Aller au contenu

Page:Braddon - Aurora Floyd, 1872, tome I.djvu/80

La bibliothèque libre.
Le texte de cette page a été corrigé et est conforme au fac-similé.
76
AURORA FLOYD

Le temps était doux pour une soirée de novembre, et les trois fenêtres du salon étaient ouvertes du plancher au plafond. On avait du plaisir à fuir la brûlante lumière du gaz pour venir se reposer la vue sur la vaste étendue de l’Océan éclairé par la lune, parsemé çà et là d’une blanche voile, brillant dans l’ombre de la nuit. Bulstrode s’assit près d’une des fenêtres et se mit à contempler ce paisible spectacle, dont, je le crains bien, il appréciait très-peu la beauté. Il souhaitait que les convives s’éloignassent et le laissassent seul avec Aurora. Il était près de onze heures ; et il était grandement temps de s’en aller. Mellish, naturellement, n’allait pas manquer d’insister pour attendre Talbot ; c’était là une des choses qu’un homme devait endurer sans mot dire de la part d’une ancienne connaissance d’école. Tout Rugby pourrait tourner contre lui dans un jour ou deux et lui disputer les sourires d’Aurora. Mais Mellish était engagé dans une conversation très-animée avec Floyd, dans les faveurs de qui il était parvenu à s’insinuer avec une habileté consommée ; les invités se retirèrent un à un, et Aurora, se laissant aller à un bâillement indolent qu’elle prit peu la peine de cacher, vint se réfugier sur le large balcon en fer. Lucy était assise à une table à l’autre extrémité de la salle, feuilletant un livre illustré.

Bulstrode se rendit au balcon, et la terre cessa de tourner pendant dix minutes environ et toutes les étoiles du ciel répandirent leur lumière douce et azurée sur ce jeune homme à cette crise suprême de son existence.

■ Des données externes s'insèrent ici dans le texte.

(* ===== verification/Hash.v ===== *)
(** * Hash tables ([lib/kernel/hash.c])

    A table is a block of buckets from [Malloc], each a list of elements; the
    buckets' lists are sequences of element addresses in the record, kept apart
    from the allocator's memory.  The table is generic in the client's [hash]
    and [less] functions, for which [HashKey] states what [hash.h] asks of
    them; the client's destructor and action are functions on a state of
    its own, which may not touch the table.

    [contents] is the sequence of the elements, bucket after bucket.  The
    theorems describe every operation by what it does to the contents up to
    their order, whatever the number of buckets is and whether or not an
    allocation fails, and by what it does to the allocator. *)

From S2P Require Import Prelude Machine OrdList FixedPoint Bitmap Palloc Malloc CString.

Open Scope Z_scope.

Record hash := mk_hash {
  elem_cnt : Z;
  bucket_cnt : Z;
  buckets : Z;
  bucket_lists : list (list Z);
}.
#[export] Instance hash_ctor : Ctor hash :=
  λ h, mk_hash (elem_cnt h) (bucket_cnt h) (buckets h) (bucket_lists h).

(** [sizeof (struct list)]. *)
Definition list_sz : Z := 16.

Definition turn_off_least_1bit (x : Z) : Z := Z.land x (u32 (x - 1)).
Definition is_power_of_2 (x : Z) : bool := negb (x =? 0) && (turn_off_least_1bit x =? 0).

(** The loop of [rehash] that rounds down to a power of 2; [None] is out of
    fuel. *)
Fixpoint round_down_pow2 (n : nat) (x : Z) : option Z :=
  match n with
  | O => None
  | S n => if negb (is_power_of_2 x) then round_down_pow2 n (turn_off_least_1bit x) else Some x
  end.

Definition BEST_ELEMS_PER_BUCKET : Z := 2.

(** An iterator: the bucket it is in and its element, which is the head of the
    bucket's list before the first call of [hash_next], and null at the end. *)
Inductive position :=
  | Head
  | At (e : Z)
  | Null.
Record hash_iterator := mk_iterator {
  it_bucket : nat;
  it_elem : position;
}.
(** The characters that [format_integer] passes to [output], in order. *)
Definition format_integer (value : Z) (is_signed negative : bool) (b : integer_base)
    (c : printf_conversion) : option (list Z) :=
  let sign := sign_char is_signed negative (flags c) in
  let x := if flag (flags c) POUND && negb (value =? 0) then base_x_char b else 0 in
  buf ← integer_buffer value b c;
  let pad_cnt := int32 (width c - Z.of_nat (length buf) - (if negb (x =? 0) then 2 else 0)
                        - (if negb (sign =? 0) then 1 else 0)) in
  let pad_cnt := if pad_cnt <? 0 then 0 else pad_cnt in
  Some ((if Z.land (flags c) (Z.lor MINUS ZERO) =? 0 then output_dup 32 pad_cnt else [])
        ++ (if negb (sign =? 0) then [sign] else [])
        ++ (if negb (x =? 0) then [48; x] else [])
        ++ (if flag (flags c) ZERO then output_dup 48 pad_cnt else [])
        ++ rev buf
        ++ (if flag (flags c) MINUS then output_dup 32 pad_cnt else [])).

(** [format_string] on the characters of the string. *)
Definition format_string (s : list Z) (c : printf_conversion) : list Z :=
  let length := Z.of_nat (length s) in
  (if (length <? width c) && negb (flag (flags c) MINUS) then output_dup 32 (width c - length) else [])
  ++ s
  ++ (if (length <? width c) && flag (flags c) MINUS then output_dup 32 (width c - length) else []).

(** ** Arguments *)

(** [va_arg] of a word and of a [long long]. *)
Definition va_word (args : list Z) : option (Z * list Z) :=
  match args with
  | [] => None
  | w :: args => Some (w, args)
  end.

Definition va_long_long (args : list Z) : option (Z * list Z) :=
  match args with
  | lo :: hi :: args => Some (u32 lo + 2 ^ 32 * u32 hi, args)
  | _ => None
  end.

(** Sign extension of the low [k] bits. *)
Definition sext (k x : Z) : Z := (x + 2 ^ (k - 1)) mod 2 ^ k - 2 ^ (k - 1).

Definition SIZE_MAX : Z := 4294967295.

Definition va_signed (t : conv_type) (args : list Z) : option (Z * list Z) :=
  match t with
  | CHAR => '(w, args) ← va_word args; Some (sext 8 w, args)
  | SHORT => '(w, args) ← va_word args; Some (sext 16 w, args)
  | INT | LONG | PTRDIFFT => '(w, args) ← va_word args; Some (int32 w, args)
  | INTMAX | LONGLONG => '(w, args) ← va_long_long args; Some (int64 w, args)
  | SIZET =>
      '(w, args) ← va_word args;
      let value := u32 w in
      Some (if SIZE_MAX / 2 <? value then value - SIZE_MAX - 1 else value, args)
  end.

Definition va_unsigned (t : conv_type) (args : list Z) : option (Z * list Z) :=
  match t with
  | CHAR => '(w, args) ← va_word args; Some (w mod 256, args)
  | SHORT => '(w, args) ← va_word args; Some (w mod 65536, args)
  | INT | LONG | SIZET => '(w, args) ← va_word args; Some (u32 w, args)
  | INTMAX | LONGLONG => '(w, args) ← va_long_long args; Some (u64 w, args)
  | PTRDIFFT =>
      '(w, args) ← va_word args;
      Some (Z.land (u64 (int32 w)) (Z.lor (Z.shiftl 2147483647 1) 1), args)
  end.

(** ** [parse_conversion] *)

(** The flag that a character stands for. *)
Definition flag_of (ch : Z) : option Z :=
  if ch =? 45 then Some MINUS
  else if ch =? 43 then Some PLUS
  else if ch =? 32 then Some SPACE
  else if ch =? 35 then Some POUND
  else if ch =? 48 then Some ZERO
  else if ch =? 39 then Some GROUP
  else None.

Fixpoint flags_loop (n : nat) (m : memory) (format fl : Z) : option (Z * Z) :=
  match n with
  | O => None
  | S n =>
      ch ← m !! format;
      match flag_of ch with
      | Some f => flags_loop n m (format + 1) (Z.lor fl f)
      | None => Some (format, fl)
      end
  end.

(** The digits of a number, from the value [v] on. *)
Fixpoint number_loop (n : nat) (m : memory) (format v : Z) : option (Z * Z) :=
  match n with
  | O => None
  | S n =>
      ch ← m !! format;
      if isdigit ch then number_loop n m (format + 1) (int32 (v * 10 + ch - 48))
      else Some (format, v)
  end.

(** The field width, before a negative one is turned around. *)
Definition parse_width (m : memory) (format : Z) (args : list Z) : option (Z * Z * list Z) :=
  ch ← m !! format;
  if ch =? 42 then '(w, args) ← va_word args; Some (format + 1, int32 w, args)
  else '(format, w) ← number_loop (fuel m) m format 0; Some (format, w, args).

Definition parse_precision (m : memory) (format : Z) (args : list Z) : option (Z * Z * list Z) :=
  ch ← m !! format;
  if ch =? 46 then
    ch ← m !! (format + 1);
    '(format, p, args) ←
      (if ch =? 42 then '(w, args) ← va_word args; Some (format + 2, int32 w, args)
       else '(format, p) ← number_loop (fuel m) m (format + 1) 0; Some (format, p, args));
    Some (format, if p <? 0 then -1 else p, args)
  else Some (format, -1, args).

Definition parse_type (m : memory) (format : Z) : option (Z * conv_type) :=
  ch ← m !! format;
  if ch =? 104 then
    ch ← m !! (format + 1);
    Some (if ch =? 104 then (format + 2, CHAR) else (format + 1, SHORT))
  else if ch =? 106 then Some (format + 1, INTMAX)
  else if ch =? 108 then
    ch ← m !! (format + 1);
    Some (if ch =? 108 then (format + 2, LONGLONG) else (format + 1, LONG))
  else if ch =? 116 then Some (format + 1, PTRDIFFT)
  else if ch =? 122 then Some (format + 1, SIZET)
  else Some (format, INT).

(** [fl & ~f] if the flag [g] is set. *)
Definition clear_if (fl g f : Z) : Z := if flag fl g then Z.land fl (Z.lnot f) else fl.

Definition parse_conversion (m : memory) (format : Z) (args : list Z) :
    option (Z * printf_conversion * list Z) :=
  '(format, fl) ← flags_loop (fuel m) m format 0;
  let fl := clear_if fl MINUS ZERO in
  let fl := clear_if fl PLUS SPACE in
  '(format, w, args) ← parse_width m format args;
  let '(w, fl) := if w <? 0 then (int32 (- w), Z.lor fl MINUS) else (w, fl) in
  '(format, p, args) ← parse_precision m format args;
  let fl := if 0 <=? p then Z.land fl (Z.lnot ZERO) else fl in
  '(format, t) ← parse_type m format;
  Some (format, mk_conversion fl w p t, args).

(** ** [__vprintf] *)

(** [n] characters of the memory. *)
Fixpoint read_chars (n : nat) (m : memory) (p : Z) : option (list Z) :=
  match n with
  | O => Some []
  | S n => ch ← m !! p; s ← read_chars n m (p + 1); Some (ch :: s)
  end.

(** What the calls of [__printf] with the formats [<<no %%%c in kernel>>] and
    [<<no %%%c conversion>>] print. *)
Definition no_conversion (ch : Z) (tail : string) : list Z :=
  lit "<<no %" ++ format_string [ch] (mk_conversion 0 0 (-1) INT) ++ lit tail.

(** The conversion named by the character [ch]: the characters passed to
    [output], and the arguments left.  The string of [%s] is read before its
    characters are output, which differs from the code only where the output
    overwrites that string. *)
Definition convert (m : memory) (ch : Z) (c : printf_conversion) (args : list Z) :
    option (list Z * list Z) :=
  if (ch =? 100) || (ch =? 105) then
    '(value, args) ← va_signed (type c) args;
    s ← format_integer (u64 (if value <? 0 then - value else value)) true (value <? 0) base_d c;
    Some (s, args)
  else if (ch =? 111) || (ch =? 117) || (ch =? 120) || (ch =? 88) then
    '(value, args) ← va_unsigned (type c) args;
    let b := if ch =? 111 then base_o else if ch =? 117 then base_d
             else if ch =? 120 then base_x else base_X in
    s ← format_integer value false false b c;
    Some (s, args)
  else if ch =? 99 then
    '(w, args) ← va_word args;
    Some (format_string [w mod 256] c, args)
  else if ch =? 115 then
    '(s, args) ← va_word args;
    if s =? NULL then
      (* the string literal *)
      Some (format_string (take (if precision c <? 0 then 6 else Z.to_nat (precision c `min` 6))
                             (lit "(null)")) c, args)
    else
      n ← strnlen m s (u32 (precision c));
      s ← read_chars (Z.to_nat n) m s;
      Some (format_string s c, args)
  else if ch =? 112 then
    '(p, args) ← va_word args;
    s ← format_integer (u32 p) false false base_x (c <| flags := POUND |>);
    Some (s, args)
  else if (ch =? 102) || (ch =? 101) || (ch =? 69) || (ch =? 103) || (ch =? 71) || (ch =? 110) then
    Some (no_conversion ch " in kernel>>", args)
  else Some (no_conversion ch " conversion>>", args).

Aurora était appuyée contre une mince colonnette en fer, regardant de côté la ville, et la mer au-delà de la ville. Elle était enveloppée dans une mante de soirée. C’était un vêtement qui n’était ni raide, ni apprêté, ni couvert de broderies, mais une ample draperie d’étoffe moelleuse de laine écarlate, comme Sémiramis elle-même aurait pu en porter.

— Elle a l’air de Sémiramis, — se dit Talbot. — Comment ce banquier écossais et son épouse du comté de Lancastre ont-ils fait pour avoir une Assyrienne pour fille ?

Il débuta brillamment, ce jeune homme, comme font les amants en général.